Esaltante, parodistica commedia che trova anche il tempo di fare il verso agli heist movie hollywoodiani, aggiungendoci un pizzico di realtà italiana.
Il risultato? Si ride, anche se si dovrebbe piangere. Merito dell’ironia del regista che in conferenza stampa racconta da dove è nata l’ispirazione per il soggetto:
Ci ho messo tutto quello che mi piace al cinema e in tv, ma lo spunto iniziale è arrivato dalla cronaca. Un articolo su La Repubblica che raccontava di due netturbini laureati in filosofia che nell’alba romana dissertavano sulla Critica della ragion pura“.

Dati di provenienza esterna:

(* ===== verification/Billing.v ===== *)
(** Business billing: the plan catalogue, Stripe price resolution and readiness,
    access and lifecycle resolution, the billing presentation, webhook ordering
    and the duplicate-checkout guard ([packages/core/src/billing.ts]).

    Instants are milliseconds since the epoch ([Z], the value of [getTime()]).
    The optional [now] argument of the source, which defaults to the clock, is an
    explicit argument here. *)

From S2P Require Import Prelude.
Open Scope string_scope.
Open Scope list_scope.
Open Scope Z_scope.
Open Scope tam_scope.

(** * Data model *)

(* src: packages/core/src/billing.ts:9-9 BillingPlanId *)
Inductive BillingPlanId := free_trial | starter | growth | agency | enterprise.

(* src: packages/core/src/billing.ts:10-10 BillingInterval *)
Inductive BillingInterval := monthly | yearly.

(* src: packages/core/src/billing.ts:12-19 BillingStatus *)
Inductive BillingStatus :=
  | trialing | active | past_due | unpaid | canceled
  | incomplete | incomplete_expired | paused | no_subscription.

(* src: packages/core/src/billing.ts:21-23 AccessState *)
Inductive AccessState := full_access | grace_period | restricted | suspended.

(* src: packages/core/src/billing.ts:362-366 TenantLifecycleState *)
Inductive TenantLifecycleState :=
  | lc_active_trial | lc_trial_expired | lc_active_paid | lc_past_due | lc_canceled | lc_suspended.

#[export] Instance BillingPlanId_eq_dec : EqDecision BillingPlanId.
Proof. solve_decision. Defined.
#[export] Instance BillingInterval_eq_dec : EqDecision BillingInterval.
Proof. solve_decision. Defined.
#[export] Instance BillingStatus_eq_dec : EqDecision BillingStatus.
Proof. solve_decision. Defined.
#[export] Instance AccessState_eq_dec : EqDecision AccessState.
Proof. solve_decision. Defined.
#[export] Instance TenantLifecycleState_eq_dec : EqDecision TenantLifecycleState.
Proof. solve_decision. Defined.

#[export] Program Instance BillingPlanId_enum : JsEnum BillingPlanId := {|
  js_name p := match p with
    | free_trial => "free_trial" | starter => "starter" | growth => "growth"
    | agency => "agency" | enterprise => "enterprise" end;
  js_values := [free_trial; starter; growth; agency; enterprise] |}.
Solve All Obligations with solve_js_enum.

#[export] Program Instance BillingInterval_enum : JsEnum BillingInterval := {|
  js_name i := match i with monthly => "monthly" | yearly => "yearly" end;
  js_values := [monthly; yearly] |}.
Solve All Obligations with solve_js_enum.

#[export] Program Instance BillingStatus_enum : JsEnum BillingStatus := {|
  js_name s := match s with
    | trialing => "trialing" | active => "active" | past_due => "past_due"
    | unpaid => "unpaid" | canceled => "canceled" | incomplete => "incomplete"
    | incomplete_expired => "incomplete_expired" | paused => "paused"
    | no_subscription => "no_subscription" end;
  js_values := [trialing; active; past_due; unpaid; canceled; incomplete;
                incomplete_expired; paused; no_subscription] |}.
Solve All Obligations with solve_js_enum.

#[export] Program Instance AccessState_enum : JsEnum AccessState := {|
  js_name a := match a with
    | full_access => "full_access" | grace_period => "grace_period"
    | restricted => "restricted" | suspended => "suspended" end;
  js_values := [full_access; grace_period; restricted; suspended] |}.
Solve All Obligations with solve_js_enum.

(* src: packages/core/src/billing.ts:25-41 PlanCatalogueEntry *)
Record PlanCatalogueEntry := {
  pce_id : BillingPlanId;
  pce_name : string;
  tagline : string;
  priceMonthly : option Z;
  priceYearly : option Z;
  currency : string;
  aiPlan : string;
  connectedAccounts : option Z;
  teamMembers : option Z;
  features : list string;
  selfServeCheckout : bool;
  pce_env : option (string * string)  (* env var names: monthly, yearly *)
}.

(* src: packages/core/src/billing.ts:47-87 BILLING_PLANS *)
Definition BILLING_PLANS (p : BillingPlanId) : PlanCatalogueEntry :=
  match p with
  | free_trial => {|
      pce_id := free_trial; pce_name := "Free Trial"; tagline := "14 days, no card required.";
      priceMonthly := Some 0; priceYearly := Some 0; currency := "EUR"; aiPlan := "free_trial";
      connectedAccounts := Some 1; teamMembers := Some 2;
      features := ["1 protected brand"; "Connect one channel to try it"; "AI-assisted risk scoring"; "Human approval workflow"];
      selfServeCheckout := false; pce_env := None |}
  | starter => {|
      pce_id := starter; pce_name := "Starter"; tagline := "For a small brand, creator or local business.";
      priceMonthly := Some 59; priceYearly := Some 590; currency := "EUR"; aiPlan := "starter";
      connectedAccounts := Some 4; teamMembers := Some 3;
      features := ["1 protected brand"; "4,000 comments / month"; "1 Facebook Page + 1 Instagram"; "1 Google Business Profile"; "Comments, reviews & action queue"];
      selfServeCheckout := true;
      pce_env := Some ("STRIPE_PRICE_STARTER_MONTHLY", "STRIPE_PRICE_STARTER_YEARLY") |}
  | growth => {|
      pce_id := growth; pce_name := "Growth"; tagline := "For an active e-shop, brand or agency client.";
      priceMonthly := Some 189; priceYearly := Some 1890; currency := "EUR"; aiPlan := "growth";
      connectedAccounts := Some 12; teamMembers := Some 8;
      features := ["3 protected brands"; "13,000 comments / month"; "Facebook, Instagram & Google Business per brand"; "Reputation analytics & actor risk"; "Control Center rules"];
      selfServeCheckout := true;
      pce_env := Some ("STRIPE_PRICE_GROWTH_MONTHLY", "STRIPE_PRICE_GROWTH_YEARLY") |}
  | agency => {|
      pce_id := agency; pce_name := "Business"; tagline := "For brands and agencies protecting many channels.";
      priceMonthly := Some 499; priceYearly := Some 4990; currency := "EUR"; aiPlan := "agency";
      connectedAccounts := Some 40; teamMembers := Some 25;
      features := ["10 protected brands"; "25,000 comments / month"; "Facebook, Instagram & Google Business per brand"; "Reputation + actor risk"; "Priority support"];
      selfServeCheckout := true;
      pce_env := Some ("STRIPE_PRICE_AGENCY_MONTHLY", "STRIPE_PRICE_AGENCY_YEARLY") |}
  | enterprise => {|
      pce_id := enterprise; pce_name := "Enterprise / Custom"; tagline := "For media, public figures and larger brands.";
      priceMonthly := None; priceYearly := None; currency := "EUR"; aiPlan := "enterprise";
      connectedAccounts := None; teamMembers := None;
      features := ["Custom brand & comment volume"; "Multiple brands by agreement"; "Advanced controls & roles"; "Onboarding & dedicated support"];
      selfServeCheckout := false; pce_env := None |}
  end.

(* src: packages/core/src/billing.ts:89-89 SELF_SERVE_PLANS *)
Definition SELF_SERVE_PLANS : list BillingPlanId := [starter; growth; agency].

(** An [unknown] value is [None] when it is not a string. *)
(* src: packages/core/src/billing.ts:91-93 isBillingPlanId *)
Definition isBillingPlanId (v : option string) : bool :=
  match v with
  | Some s => in_object (map js_name (js_values (A := BillingPlanId))) s
  | None => false
  end.

(** On an inherited key [BILLING_PLANS[v].selfServeCheckout] is [undefined]. *)
(* src: packages/core/src/billing.ts:94-96 isSelfServePlan *)
Definition isSelfServePlan (v : option string) : bool :=
  isBillingPlanId v &&
  match parse_opt v with Some p => selfServeCheckout (BILLING_PLANS p) | None => false end.

(* src: packages/core/src/billing.ts:97-99 isBillingInterval *)
Definition isBillingInterval (v : option string) : bool :=
  is_some (parse_opt (A := BillingInterval) v).

(** * Stripe price identifiers *)

(** [process.env]: a partial map from names to strings. *)
Definition Env := string -> option string.

(* src: packages/core/src/billing.ts:107-117 resolveStripePriceId *)
Definition resolveStripePriceId (plan : BillingPlanId) (interval : BillingInterval) (env : Env) : option string :=
  let entry := BILLING_PLANS plan in
  match selfServeCheckout entry, pce_env entry with
  | true, Some (m, y) =>
      let key := match interval with monthly => m | yearly => y end in
      match opt_trim (env key) with
      | Some id => if nonempty id then Some id else None
      | None => None
      end
  | _, _ => None
  end.

(* src: packages/core/src/billing.ts:124-133 planForStripePriceId *)
Fixpoint planForStripePriceId_in (plans : list BillingPlanId) (priceId : string) (env : Env)
  : option (BillingPlanId * BillingInterval) :=
  match plans with
  | [] => None
  | plan :: rest =>
      if bool_decide (resolveStripePriceId plan monthly env = Some priceId) then Some (plan, monthly)
      else if bool_decide (resolveStripePriceId plan yearly env = Some priceId) then Some (plan, yearly)
      else planForStripePriceId_in rest priceId env
  end.

(* src: packages/core/src/billing.ts:124-133 planForStripePriceId *)
Definition planForStripePriceId (priceId : string) (env : Env) : option (BillingPlanId * BillingInterval) :=
  planForStripePriceId_in SELF_SERVE_PLANS priceId env.

(* src: packages/core/src/billing.ts:138-138 StripeConfigStatus *)
Inductive StripeConfigStatus := healthy | misconfigured | billing_unavailable.

(* src: packages/core/src/billing.ts:140-147 StripeBillingReadiness *)
Record StripeBillingReadiness := {
  apiConfig : StripeConfigStatus;
  prices : StripeConfigStatus;
  webhookConfig : StripeConfigStatus;
  portalConfig : StripeConfigStatus;
  duplicatePriceIds : bool;
  configured : bool
}.

Definition status_healthy (s : StripeConfigStatus) : bool :=
  match s with healthy => true | _ => false end.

L’assurdo e la stravaganza non si fermano qui.
Tutto il cast (oltre al già citato Leo), composto da Valeria Solarino, Valerio Aprea, Paolo Calabresi, Libero De Rienzo, Stefano Fresi, Lorenzo Lavia, Pietro Sermonti, Sergio Solli, si è lasciato andare a confessioni su ciò che si è costretti a fare per lavorare.
Solarino: “Pur di lavorare ho finto di saper fare tutto, anche di andare a cavallo. Oppure ho negato di aver fatto l’Accademia perché sapevo che cercavano attori presi dalla strada. Ho mentito più volte anche sull’età“. Leo: “millantai di aver frequentato la scuola di recitazione “La scaletta”, di cui ignoro addirittura l’ubicazione“. Calabresi: “Mi sono spacciato per Nicolas Cage, pur di entrare a vedere una partita“.
In fondo non è poi così distante il confine tra finzione e realtà: anche gli attori si “arrangiano”.